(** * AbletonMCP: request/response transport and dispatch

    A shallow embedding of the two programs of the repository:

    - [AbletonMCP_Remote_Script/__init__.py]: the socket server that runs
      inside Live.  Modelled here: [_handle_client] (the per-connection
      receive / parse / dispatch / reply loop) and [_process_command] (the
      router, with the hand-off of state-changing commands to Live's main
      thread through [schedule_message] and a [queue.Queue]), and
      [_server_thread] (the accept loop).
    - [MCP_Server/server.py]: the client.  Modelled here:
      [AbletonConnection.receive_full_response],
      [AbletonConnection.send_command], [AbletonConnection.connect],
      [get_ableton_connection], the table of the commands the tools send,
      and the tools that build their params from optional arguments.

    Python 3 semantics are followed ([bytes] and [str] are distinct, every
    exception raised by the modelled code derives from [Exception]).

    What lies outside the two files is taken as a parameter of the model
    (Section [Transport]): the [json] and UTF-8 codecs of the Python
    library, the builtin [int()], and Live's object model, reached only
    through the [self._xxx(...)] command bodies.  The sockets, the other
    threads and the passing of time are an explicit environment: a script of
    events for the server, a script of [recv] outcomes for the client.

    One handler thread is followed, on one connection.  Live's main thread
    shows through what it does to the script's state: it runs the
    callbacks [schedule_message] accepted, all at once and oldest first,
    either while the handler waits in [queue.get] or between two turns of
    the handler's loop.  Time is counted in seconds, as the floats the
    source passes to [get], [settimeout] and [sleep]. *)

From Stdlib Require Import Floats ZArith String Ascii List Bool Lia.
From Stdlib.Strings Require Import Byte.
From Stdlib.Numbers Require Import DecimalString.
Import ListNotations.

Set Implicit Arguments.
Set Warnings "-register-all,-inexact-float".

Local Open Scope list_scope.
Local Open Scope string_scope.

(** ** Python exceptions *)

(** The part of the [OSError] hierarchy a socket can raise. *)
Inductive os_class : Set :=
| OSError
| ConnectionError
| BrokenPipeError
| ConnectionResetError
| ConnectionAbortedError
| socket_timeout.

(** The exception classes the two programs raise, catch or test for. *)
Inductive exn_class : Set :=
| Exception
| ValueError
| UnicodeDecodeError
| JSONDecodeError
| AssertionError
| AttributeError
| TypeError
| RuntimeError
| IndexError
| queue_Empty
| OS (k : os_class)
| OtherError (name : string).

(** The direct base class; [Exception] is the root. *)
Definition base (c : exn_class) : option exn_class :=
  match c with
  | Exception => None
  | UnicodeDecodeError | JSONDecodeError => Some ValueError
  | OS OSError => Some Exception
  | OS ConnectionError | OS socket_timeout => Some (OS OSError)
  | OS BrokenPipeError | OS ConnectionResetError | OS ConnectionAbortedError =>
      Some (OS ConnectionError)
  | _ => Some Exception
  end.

•••

## Work order:
Each line above where the word "main" occurs should be copied out.

## Answer for the task:
      router, with the hand-off of state-changing commands to Live's main
    One handler thread is followed, on one connection.  Live's main thread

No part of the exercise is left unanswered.